Stopping at the line that holds "last slot and", repeat the lines below exactly, starting from the very first and including that final line.
** Opening INFORMATION PROVIDED block **
(* ===== verification/Teardown.v ===== *)
(** Removal of a session: what [server_remove_session] and [session_destroy]
    do to the tables, and that a teardown keeps the invariant. *)

From stdpp Require Import gmap.
From S2P Require Import Prelude Util Dom World SessionIo Inv Presence Session.
Open Scope Z_scope.

Section Removal.
Context {LX : LibXml} {PX : Posix} {RC : Recovery} {RA : Reallocates PX}.

(** The tables without the session in slot [idx]: the session [t] of the
    last slot and its poll entry [p] took its place. *)
Definition compacted (idx last : nat) (t : sid) (y : session) (p : pollfd) (w : world) : world :=
  let moved := if (idx =? last)%nat then w
               else set_heap (<[t := set_poll_index idx y]> (w_heap w))
                      (set_sessions (<[idx := Some t]> (w_sessions w))
                        (set_pollfds (<[idx := p]> (w_pollfds w)) w)) in
  set_nfds (w_nfds w - 1)
    (set_sessions (<[last := None]> (w_sessions moved))
      (set_pollfds (<[last := mkPollfd (-1) 0 0]> (w_pollfds moved)) moved)).

Lemma remove_session_eq w s x idx last t y p :
  w_heap w !! s = Some x -> s_poll_index x = idx -> (1 <= idx < w_nfds w)%nat ->
  last = (w_nfds w - 1)%nat ->
  w_sessions w !! last = Some (Some t) -> w_heap w !! t = Some y ->
  w_pollfds w !! last = Some p ->
  server_remove_session s w = Ok (tt, compacted idx last t y p w).
Proof.
  intros Hx Hi Hidx Hlast Ht Hy Hp. unfold server_remove_session, compacted.
  unfold bind at 1. unfold deref. rewrite Hx. unfold bind at 1, get. rewrite Hi.
  rewrite (proj2 (Nat.ltb_ge idx 1)), (proj2 (Nat.leb_gt (w_nfds w) idx)) by lia.
  cbn [orb]. cbv zeta. rewrite <- Hlast.
  destruct (idx =? last)%nat; cbn [negb]; [by subst last|].
  unfold bind at 1 2 3, arr_get. rewrite Hp, Ht.
  unfold ret, modify, upd, bind. cbn [w_heap set_sessions set_pollfds]. rewrite Hy.
  by subst last.
Qed.

(** [w'] is [w] without [s], which was in slot [idx]: the session [t] of the
    last slot, with its poll entry [p], took its place. *)
Record compaction (w w' : world) (s : sid) (idx last : nat) (t : sid) (y : session)
    (p : pollfd) : Prop := {
  cp_heap u : w_heap w' !! u =
    if decide (u = s) then None
    else if decide (u = t) then Some (set_poll_index idx y) else w_heap w !! u;
  cp_sessions i : w_sessions w' !! i =
    if decide (i = last) then Some None
    else if decide (i = idx) then Some (Some t) else w_sessions w !! i;
  cp_pollfds i : i <> last ->
    w_pollfds w' !! i = if decide (i = idx) then Some p else w_pollfds w !! i;
  cp_plen : List.length (w_pollfds w') = MAX_CLIENTS;
  cp_slen : List.length (w_sessions w') = MAX_CLIENTS;
  cp_nfds : w_nfds w' = last;
  cp_next : w_next w' = w_next w
}.

Lemma sess_ok_index i x : sess_ok x -> sess_ok (set_poll_index i x).
Proof. by intros []; constructor. Qed.

Lemma slot_of w s x :
  wf w -> w_heap w !! s = Some x ->
  w_sessions w !! s_poll_index x = Some (Some s) /\ (1 <= s_poll_index x < w_nfds w)%nat.
Proof.
  intros Hwf Hx. apply (wf_heap _ Hwf) in Hx as (_ & Hs & _). split; [done|].
  by destruct (wf_slot _ Hwf _ _ Hs).
Qed.

Lemma index_of w i t y :
  wf w -> w_sessions w !! i = Some (Some t) -> w_heap w !! t = Some y -> s_poll_index y = i.
Proof.
  intros Hwf Ht Hy. destruct (wf_slot _ Hwf _ _ Ht) as (_ & y' & Hy' & <-). congruence.
Qed.

Section Wf_compaction.
Context (w w' : world) (s idx last t : nat) (x y : session) (p : pollfd).
Context (Hwf : wf w) (Hx : w_heap w !! s = Some x) (Hidx : s_poll_index x = idx).
Context (Hlast : last = (w_nfds w - 1)%nat) (Ht : w_sessions w !! last = Some (Some t)).
Context (Hy : w_heap w !! t = Some y) (Hp : w_pollfds w !! last = Some p).
Context (Hc : compaction w w' s idx last t y p).
Context (Hs : w_sessions w !! idx = Some (Some s)) (Hr : (1 <= idx < w_nfds w)%nat).
Context (Hyi : s_poll_index y = last) (Hts : t = s <-> idx = last).

Local Lemma compaction_slot i u :
  w_sessions w' !! i = Some (Some u) ->
  (1 <= i < w_nfds w')%nat /\ exists z, w_heap w' !! u = Some z /\ s_poll_index z = i.
Proof.
  rewrite (cp_sessions _ _ _ _ _ _ _ _ Hc), (cp_nfds _ _ _ _ _ _ _ _ Hc).
  rewrite (cp_heap _ _ _ _ _ _ _ _ Hc).
  case_decide as E1; [done|]. case_decide as E2; intros Hu.
  - inv Hu. split; [lia|]. rewrite decide_False by (rewrite Hts; lia).
    rewrite decide_True by done. by eexists.
  - destruct (wf_slot _ Hwf _ _ Hu) as (Hi & z & Hz & Hzi). split; [lia|].
    exists z. split; [|done].
    assert (u <> s) by (intros ->; rewrite Hx in Hz; simplify_eq).
    assert (u <> t) by (intros ->; congruence).
    by rewrite !decide_False.
Qed.

Local Lemma compaction_heap u z :
  w_heap w' !! u = Some z ->
  sess_ok z /\ w_sessions w' !! s_poll_index z = Some (Some u) /\
  exists q, w_pollfds w' !! s_poll_index z = Some q /\ entry_ok z q.
Proof.
  rewrite (cp_heap _ _ _ _ _ _ _ _ Hc).
  case_decide as E1; [done|]. rewrite (cp_sessions _ _ _ _ _ _ _ _ Hc).
  destruct (wf_heap _ Hwf _ _ Hy) as (Hoky & _ & q & Hq & Hqe).
  rewrite Hyi in Hq. case_decide as E2.
  - intros [= <-]. cbn [s_poll_index set_poll_index].
    rewrite (cp_pollfds _ _ _ _ _ _ _ _ Hc) by (rewrite <- Hts; congruence).
    rewrite decide_False by (rewrite <- Hts; congruence).
    rewrite !decide_True by done. split_and!; [by apply sess_ok_index|by rewrite E2|].
    exists p. split; [done|]. simplify_eq. by destruct Hqe; constructor.
  - intros Hz. destruct (wf_heap _ Hwf _ _ Hz) as (Hok & Hzs & qz & Hqz & He).
    assert (s_poll_index z <> last) by congruence.
    assert (s_poll_index z <> idx) by congruence.
    rewrite (cp_pollfds _ _ _ _ _ _ _ _ Hc), !decide_False by done. eauto.
Qed.

Lemma wf_compaction : wf w'.
Proof.
  pose proof (wf_nfds _ Hwf).
  constructor; [| | | | |apply compaction_heap|].
  - rewrite (cp_nfds _ _ _ _ _ _ _ _ Hc). lia.
  - apply (cp_plen _ _ _ _ _ _ _ _ Hc).
  - apply (cp_slen _ _ _ _ _ _ _ _ Hc).
  - apply compaction_slot.
  - intros i Hi. rewrite (cp_nfds _ _ _ _ _ _ _ _ Hc) in Hi.
    rewrite (cp_sessions _ _ _ _ _ _ _ _ Hc). rewrite decide_False by lia.
    case_decide; [eauto|]. apply (wf_full _ Hwf). lia.
  - intros u z. rewrite (cp_heap _ _ _ _ _ _ _ _ Hc), (cp_next _ _ _ _ _ _ _ _ Hc).
    case_decide; [done|]. case_decide; intros Hz; [|by eapply wf_fresh].
    subst u. by eapply wf_fresh.
Qed.
End Wf_compaction.

(** [server_remove_session] compacts: [w1] agrees with [w] but for [s]. *)
Lemma compacted_compaction w w1 s idx last t y p net :
  last = (w_nfds w - 1)%nat -> (1 <= w_nfds w)%nat -> (idx <= last)%nat ->
  w_heap w !! t = Some y -> (t = s <-> idx = last) ->
  (forall u, u <> s -> w_heap w1 !! u = w_heap w !! u) ->
  w_pollfds w1 = w_pollfds w -> w_sessions w1 = w_sessions w ->
  w_nfds w1 = w_nfds w -> w_next w1 = w_next w ->
  List.length (w_pollfds w) = MAX_CLIENTS -> List.length (w_sessions w) = MAX_CLIENTS ->
  (last < MAX_CLIENTS)%nat ->
  let w2 := set_net net (compacted idx last t y p w1) in
  compaction w (set_heap (delete s (w_heap w2)) w2) s idx last t y p.
Proof.
  intros Hlast Hpos Hle Hy Hts Hh Hp Hs Hn Hnx Hpl Hsl Hb. unfold compacted.
  destruct (Nat.eqb_spec idx last) as [E|E]; cbv zeta; constructor;
    cbn [w_heap w_sessions w_pollfds w_nfds w_next set_heap set_sessions set_pollfds
         set_nfds set_net]; rewrite ?Hp, ?Hs, ?Hn, ?Hnx, ?length_insert; try done; try lia.
  - intros u. case_decide; [subst; apply lookup_delete_eq|].
    rewrite lookup_delete_ne by done. rewrite Hh by done. case_decide; [|done]. naive_solver.
  - intros i. case_decide; [subst; by rewrite list_lookup_insert_eq by lia|].
    rewrite list_lookup_insert_ne by done. case_decide; [|done]. congruence.
  - intros i Hi. rewrite list_lookup_insert_ne by done. case_decide; [|done]. congruence.
  - intros u. case_decide; [subst; apply lookup_delete_eq|].
    rewrite lookup_delete_ne by done. case_decide as E2.
    + subst u. by rewrite lookup_insert_eq.
    + rewrite lookup_insert_ne by done. by apply Hh.
  - intros i. case_decide; [subst; by rewrite list_lookup_insert_eq by (rewrite length_insert; lia)|].
    rewrite list_lookup_insert_ne by done.
    case_decide; [subst; by rewrite list_lookup_insert_eq by lia|].
    by rewrite list_lookup_insert_ne.
  - intros i Hi. rewrite list_lookup_insert_ne by done.
    case_decide; [subst; by rewrite list_lookup_insert_eq by lia|].
    by rewrite list_lookup_insert_ne.
Qed.

(** ** Teardown *)

(** The state after the session [s] is gone: one slot less, the other
    sessions where they were or moved into the slot that was freed. *)
Record gone (w w' : world) (s : sid) : Prop := {
  gn_live : live s w;
  gn_dead : w_heap w' !! s = None;
  gn_nfds : S (w_nfds w') = w_nfds w;
  gn_next : w_next w' = w_next w;
  gn_config : w_config w' = w_config w;
  gn_listen : w_listen_fd w' = w_listen_fd w;
  gn_kept t x : t <> s -> w_heap w !! t = Some x ->
    exists y, w_heap w' !! t = Some y /\ s_fd y = s_fd x /\
              s_in_xml_parse y = s_in_xml_parse x;
  gn_none t : w_heap w !! t = None -> w_heap w' !! t = None
}.

Lemma gone_inside w0 w w' s : inside w0 w -> gone w w' s -> gone w0 w' s.
Proof.
  intros [_ Hf] Hg. destruct Hg as [G1 G2 G3 G4 G5 G6 G7 G8]. constructor.
  - by apply (frame_live _ _ _ Hf).
  - done.
  - by rewrite G3, (fr_nfds _ _ Hf).
  - by rewrite G4, (fr_next _ _ Hf).
  - by rewrite G5, (fr_config _ _ Hf).
  - by rewrite G6, (fr_listen _ _ Hf).
  - intros t x Ht Hx. destruct (fr_kept _ _ Hf _ _ Hx) as (y & Hy & [K1 K2 K3]).
    destruct (G7 _ _ Ht Hy) as (z & Hz & ? & ?). exists z. split_and!; congruence.
  - intros t Ht. by apply G8, (fr_none _ _ Hf).
Qed.

Definition free_session (s : sid) : M unit :=
  upd s (set_state STATE_DISCONNECTED) ;;
  server_remove_session s ;;
  session_destroy s.

(** [close] happens or not according to the descriptor. *)
Lemma session_destroy_eq w s x :
  w_heap w !! s = Some x ->
  exists net, session_destroy s w =
    let w' := set_net net w in Ok (tt, set_heap (delete s (w_heap w')) w').
Proof.
  intros Hx. unfold session_destroy, bind, deref. rewrite Hx.
  destruct (0 <=? s_fd x); unfold do_net, modify, ret.
  - eexists. reflexivity.
  - exists (w_net w). by destruct w.
Qed.

Lemma compacted_heap_self w s idx last t y p :
  w_heap w !! t = Some y ->
  (exists x, w_heap w !! s = Some x) ->
  exists x, w_heap (compacted idx last t y p w) !! s = Some x.
Proof.
  intros Hy [x Hx]. unfold compacted. destruct (idx =? last)%nat; cbn; [eauto|].
  destruct (decide (t = s)) as [->|].
  - rewrite lookup_insert_eq. eauto.
  - rewrite lookup_insert_ne by done. eauto.
Qed.

Lemma free_session_ok w s :
  wf w -> live s w -> exists w', free_session s w = Ok (tt, w') /\ wf w' /\ gone w w' s.
Proof.
  intros Hwf [x Hx]. destruct (slot_of _ _ _ Hwf Hx) as [Hs Hr].
  set (idx := s_poll_index x) in *. set (last := (w_nfds w - 1)%nat).
  pose proof (wf_nfds _ Hwf) as Hn.
  destruct (wf_full _ Hwf last) as [t Ht]; [lia|].
  destruct (wf_slot _ Hwf _ _ Ht) as (_ & y & Hy & Hyi).
  destruct (wf_heap _ Hwf _ _ Hy) as (_ & _ & p & Hp & _). rewrite Hyi in Hp.
  assert (t = s <-> idx = last) as Hts.
  { split; [intros ->; by simplify_eq|]. intros E. rewrite E in Hs. by simplify_eq. }
  set (x1 := set_state STATE_DISCONNECTED x).
  set (w1 := set_heap (<[s := x1]> (w_heap w)) w).
  assert (exists y1, w_heap w1 !! t = Some y1 /\ (t <> s -> y1 = y)) as (y1 & Hy1 & Hyy).
  { unfold w1. cbn [w_heap set_heap]. destruct (decide (t = s)) as [->|].
    - rewrite lookup_insert_eq. by eexists.
    - rewrite lookup_insert_ne by done. eauto. }
  assert (server_remove_session s w1 = Ok (tt, compacted idx last t y1 p w1)) as Hrem.
  { apply (remove_session_eq w1 s x1); try done. by apply lookup_insert_eq. }
  destruct (compacted_heap_self w1 s idx last t y1 p Hy1) as [x2 Hx2].
  { exists x1. by apply lookup_insert_eq. }
  destruct (session_destroy_eq _ _ _ Hx2) as [net Hdes].
  eexists. split.
  { unfold free_session, bind, upd. rewrite Hx. fold x1 w1. rewrite Hrem. exact Hdes. }
  assert (compacted idx last t y1 p w1 = compacted idx last t y p w1) as ->.
  { unfold compacted. destruct (Nat.eqb_spec idx last) as [E|E]; [done|].
    rewrite Hyy; [done|]. tauto. }
  assert (compaction w (set_heap (delete s (w_heap (set_net net (compacted idx last t y p w1))))
                          (set_net net (compacted idx last t y p w1))) s idx last t y p) as Hc.
  { apply compacted_compaction; try done; try lia.
    - intros u Hu. unfold w1. cbn [w_heap set_heap]. rewrite lookup_insert_ne by congruence. done.
    - apply (wf_plen _ Hwf).
    - apply (wf_slen _ Hwf). }
  split; [by apply (wf_compaction w _ s idx last t x y p)|].
  constructor.
  - by exists x.
  - cbn. apply lookup_delete_eq.
  - rewrite (cp_nfds _ _ _ _ _ _ _ _ Hc). lia.
  - apply (cp_next _ _ _ _ _ _ _ _ Hc).
  - unfold compacted. by destruct (idx =? last)%nat.
  - unfold compacted. by destruct (idx =? last)%nat.
  - intros u z Hu Hz. rewrite (cp_heap _ _ _ _ _ _ _ _ Hc), decide_False by done.
    case_decide; [|eauto]. subst u. eexists. split; [done|]. by simplify_eq.
  - intros u Hu. rewrite (cp_heap _ _ _ _ _ _ _ _ Hc).
    case_decide; [done|]. case_decide; [congruence|done].
Qed.

(** A teardown either meets a fault that is not a use after free, or leaves
    well-formed tables without the session, every other session alive. *)
Lemma teardown_ok w s :
  wf w -> live s w ->
  match session_teardown s w with
  | Ok (_, w') => wf w' /\ gone w w' s
  | Fault f => risk f
  end.
Proof.
  intros Hwf Hl. unfold session_teardown. unfold bind at 1. unfold deref.
  destruct Hl as [x Hx]. rewrite Hx.
  rewrite bool_decide_eq_false_2 by (by apply (wf_heap _ Hwf) in Hx as [[] _]).
  assert (live s w) as Hl by by eexists.
  set (m := if _ || _ then _ else _).
  assert (quiet w m) as Hm.
  { subst m. destruct (_ || _)%bool; [by apply quiet_broadcast_unavailable|by apply stable_ret]. }
  specialize (Hm w (inside_refl w Hwf)). unfold bind at 1.
  destruct (m w) as [[[] w1]|f]; [|done]. destruct Hm as [Hin _].
  assert (live s w1) as Hl1 by by apply (frame_live _ _ _ (proj2 Hin)).
  destruct (free_session_ok w1 s (proj1 Hin) Hl1) as (w2 & Hfree & Hwf2 & Hg).
  unfold free_session in Hfree. rewrite Hfree. split; [done|]. by eapply gone_inside.
Qed.
End Removal.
** Closing INFORMATION PROVIDED block **
## SOLUTION TO THIS EXERCISE
(* ===== verification/Teardown.v ===== *)
(** Removal of a session: what [server_remove_session] and [session_destroy]
    do to the tables, and that a teardown keeps the invariant. *)

From stdpp Require Import gmap.
From S2P Require Import Prelude Util Dom World SessionIo Inv Presence Session.
Open Scope Z_scope.

Section Removal.
Context {LX : LibXml} {PX : Posix} {RC : Recovery} {RA : Reallocates PX}.

(** The tables without the session in slot [idx]: the session [t] of the
    last slot and its poll entry [p] took its place. *)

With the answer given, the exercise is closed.